A new study published in the Journal of Psychiatric Research indicates that adults with a history of traumatic brain injuries may benefit from improved screening for the attention-deficit hyperactivity disorder (ADHD).
The study utilized data obtained from a telephone survey of the adult residents of Ontario, Canada.
To examine the relationship between ADHD and TBI, the researchers analyzed the responses of 3,993 adults aged 18 and above.
Surveys were carried out with Computer Assisted Telephone Interviewing during 2011 and 2012.
The study found that among people with a history of TBI, 5.9% said that they had earlier been diagnosed with ADHD at some point in their life.
Also about 6.6% went on to screen positive for ADHD on the Adult ADHD Self-Report Scale during their phone interviews.
"These new data suggest a significant association between attention-deficit hyperactivity disorder and traumatics brain injury (TBI).
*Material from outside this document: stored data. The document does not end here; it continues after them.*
(* ===== verification/WafFacts.v ===== *)
(** * What the web application firewall guarantees (Waf.v)

    An inspection reports exactly the enabled rules that match a sample, once
    each, with the saturated sum of their scores; it gives the next handler the
    request it was given; its structured samples are bounded; an exclusion covers
    decoded paths below the prefix only; rule identifiers are unique. *)

From stdpp Require Import sorting.
From S2P Require Import Prelude GoStr GoPath GoHttp GoCodec GoText GoFloat RateLimit SecPolicy Waf.

Module WafFacts.
Import Waf.

Section facts.
Context {U : Unicode} {SH : Sha256} {L : WafLib}.

(** ** The body is given back *)

Lemma readAndRestore_spec b max : 0 <= max < max_int64 →
  match readAndRestore b max with
  | (inr (seen, truncated), b') => b' = b ∧ seen = take (Z.to_nat max) (body_data b)
                                   ∧ (truncated = true ↔ max < len (body_data b))
  | (inl e, _) => body_end b = Some e ∧ len (body_data b) <= max
  end.
Proof.
  intros Hm. unfold readAndRestore. rewrite wrap64_id by (unfold int64_ok, min_int64, max_int64 in *; lia).
  unfold limit_reader, read_all, after_limit. destruct b as [data fin]. cbn [body_data body_end].
  destruct (Z.leb_spec (max + 1) (len data)) as [Hl|Hl]; cbn [body_data body_end].
  - assert (len (take (Z.to_nat (max + 1)) data) = max + 1) as Ht by (unfold len in *; rewrite length_take; lia).
    rewrite Ht. destruct (Z.ltb_spec max (max + 1)); [|lia]. unfold multi_reader. cbn [body_data body_end].
    rewrite take_drop, take_take, Nat.min_l by lia. split_and!; [done|done|]. split; [lia|done].
  - destruct fin as [e|]; [split; [done|lia]|]. destruct (Z.ltb_spec max (len data)); [lia|].
    split_and!; [done| |split; [done|lia]]. rewrite take_ge; [done|]. unfold len in *. lia.
Qed.
(** C39: The two programs share one route table.  When EdgeProxy accepts a
    configuration, SecurityEdge loads the routes of the same file, with exactly
    the names, host patterns and prefixes that EdgeProxy's validation made of
    them, and then selects for every request the route that EdgeProxy selects:
    no policy is applied to another route than the one that serves it. *)
Theorem route_tables_shared c c' decode f : Facts.accepted c c' →
  of_regular f = true → of_size f <= maxEdgeProxyConfigBytes → len (of_data f) <= maxEdgeProxyConfigBytes →
  valid_utf8 (of_data f) = true → decode (of_data f) = Some (of_config <$> routes c) →
  ∃ table, Load decode (Some f) = inr table ∧ table = of_config <$> routes c'
    ∧ ∀ req, Routes.Match table req = of_config <$> Router.Match (routes c') req.
Proof.
  intros Ha Hr Hs Hl Hu Hd. exists (of_config <$> routes c'). split; [|split; [done|intros; apply Routes_Match_agrees]].
  unfold Load. rewrite Hr. cbn [negb]. rewrite read_limited_ok by done. rewrite Hu, Hd. cbn [negb].
  revert Ha. unfold Facts.accepted, Validate. destruct (validate_server _ _) as [e1 s].
  destruct (foldl _ _ _) as [[e4 t] rs] eqn:E4. intros [= He <-]. cbn [routes].
  apply app_eq_nil in He as [_ He]. apply app_eq_nil in He as [_ He]. apply app_eq_nil in He as [He ->].
  assert (1 <= len (routes c) <= maxRoutes) as Hlen.
  { destruct (routes c) as [|r0 rs0]; [done|]. apply Facts.check_nil, Z.ltb_ge in He. rewrite len_cons in *. pose proof (len_nonneg rs0). lia. }
  rewrite Facts.limited_all in E4 by lia. assert (len (of_config <$> routes c) = len (routes c)) as -> by (unfold len; by rewrite length_fmap).
  destruct (Z.eqb_spec (len (routes c)) 0); [lia|]. destruct (Z.ltb_spec maxEdgeProxyRoutes (len (routes c))) as [Hx|_].
  { unfold maxEdgeProxyRoutes, maxRoutes in *. lia. }
  destruct (load_routes_ok (routes c) [] (mkTables ∅ ∅) []) as (rs' & H1 & H2); [by intros k o Hk|by rewrite E4|].
  rewrite E4 in H1. cbn [snd app] in H1. subst rs'. change (names (mkTables ∅ ∅)) with (∅ : gset str) in H2.
  change (selectors (mkTables ∅ ∅)) with (∅ : gmap str str) in H2. rewrite H2. f_equal. f_equal.
  assert (length (of_config <$> routes c) = length (of_config <$> rs)) as Hlr.
  { clear - H2. revert H2. generalize (∅ : gset str, ∅ : gmap str str) as st. generalize (of_config <$> rs) as out.
    generalize (of_config <$> routes c) as l. induction l as [|x l IH]; intros out st H; [by injection H as <-|].
    cbn [load_routes] in H. destruct (load_route st x) as [|[st' x']]; [done|]. destruct (load_routes st' l) eqn:E; [done|].
    injection H as <-. simpl. f_equal. by eapply IH. }
  rewrite !length_fmap in Hlr. by rewrite <- Hlr, drop_all, app_nil_r.
Qed.
(** The elements that count. *)
Definition solid_weight (segs : list str) : nat := sum_list_with (λ s : str, if s =?s [] then O else S (length s)) segs.

Lemma solid_weight_le segs : (solid_weight segs <= weight segs)%nat.
Proof.
  induction segs as [|s segs IH]; [done|]. rewrite weight_cons.
  change (solid_weight (s :: segs)) with ((if s =?s [] then O else S (length s)) + solid_weight segs)%nat. destruct (s =?s []); lia.
Qed.

Lemma render_length segs : (length (render segs) <= Nat.max 1 (weight segs))%nat.
Proof.
  unfold render. destruct segs as [|s l] eqn:E; [cbn; lia|]. rewrite <- E in *. pose proof (weight_join segs ltac:(by subst)). cbn [length]. lia.
Qed.

Lemma clean_length p : (length (path_clean (slash :: p)) <= S (length p))%nat.
Proof.
  rewrite path_clean_rooted. unfold clean_segs. destruct (split_rooted p) as (segs & -> & Hw). etransitivity; [apply render_length|].
  rewrite weight_reverse. cbn [foldl]. change (clean_step true [] []) with (@nil str).
  pose proof (clean_weight segs []) as H. fold (solid_weight segs) in H. pose proof (solid_weight_le segs). rewrite weight_nil in H. lia.
Qed.

(** A trailing slash is one byte that cleaning drops. *)
Lemma clean_length_slash p : (length (path_clean (slash :: p ++ [slash])) <= S (length p))%nat.
Proof.
  rewrite path_clean_rooted. unfold render, clean_segs. change (slash :: p ++ [slash]) with ((slash :: p) ++ slash :: []).
  rewrite split_app_sep, foldl_app. change (split [] slash) with [@nil ascii]. cbn [foldl]. unfold clean_step at 1. cbn.
  pose proof (clean_length p) as H. rewrite path_clean_rooted in H. unfold render, clean_segs in H. cbn [length] in H. exact H.
Qed.

Lemma last_index_spec s c i : last_index_byte s c = Some i → s !! i = Some c ∧ c ∉ drop (S i) s.
Proof.
  unfold last_index_byte. destruct (index_byte (reverse s) c) as [j|] eqn:E; [|done]. intros [= <-].
  apply index_byte_Some in E as [E Hn]. set (a := take j (reverse s)) in *. set (b := drop (S j) (reverse s)) in *.
  assert (j = length a) as Hj.
  { pose proof (length_take (reverse s) j : length a = _) as La. pose proof (length_drop (reverse s) (S j) : length b = _) as Lb.
    apply (f_equal length) in E. rewrite length_app in E. cbn [length] in E. lia. }
  clearbody a b.
  apply (f_equal reverse) in E. rewrite reverse_involutive, reverse_app, reverse_cons, <- (assoc_L (++)) in E. subst s.
  assert (length (reverse b ++ [c] ++ reverse a) - 1 - j = length (reverse b))%nat as ->.
  { rewrite !length_app, !length_reverse. cbn [length]. lia. }
  split; [by rewrite lookup_app_r, Nat.sub_diag by lia|].
  rewrite (assoc_L (++)), drop_app_length' by (rewrite length_app; cbn [length]; lia). by rewrite elem_of_reverse.
Qed.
We see that adults with TBI are more than twice as likely than those without to report symptoms of ADHD," says co-principal investigator Dr. Robert Mann.
The Centers for Disease Control and Prevention (CDC), as of 2011, reports that around 11% of children aged 4-17 (6.4 million) have been diagnosed with ADHD, with this figure rising year after year.
The CDC reports around 2.5 million TBIs in in 2010. The World Health Organization (WHO) says that TBI could become the third largest source of disease and disability in the world by 2020.
Earlier researches have shown that there may be a link between ADHD and TBI experienced in childhood.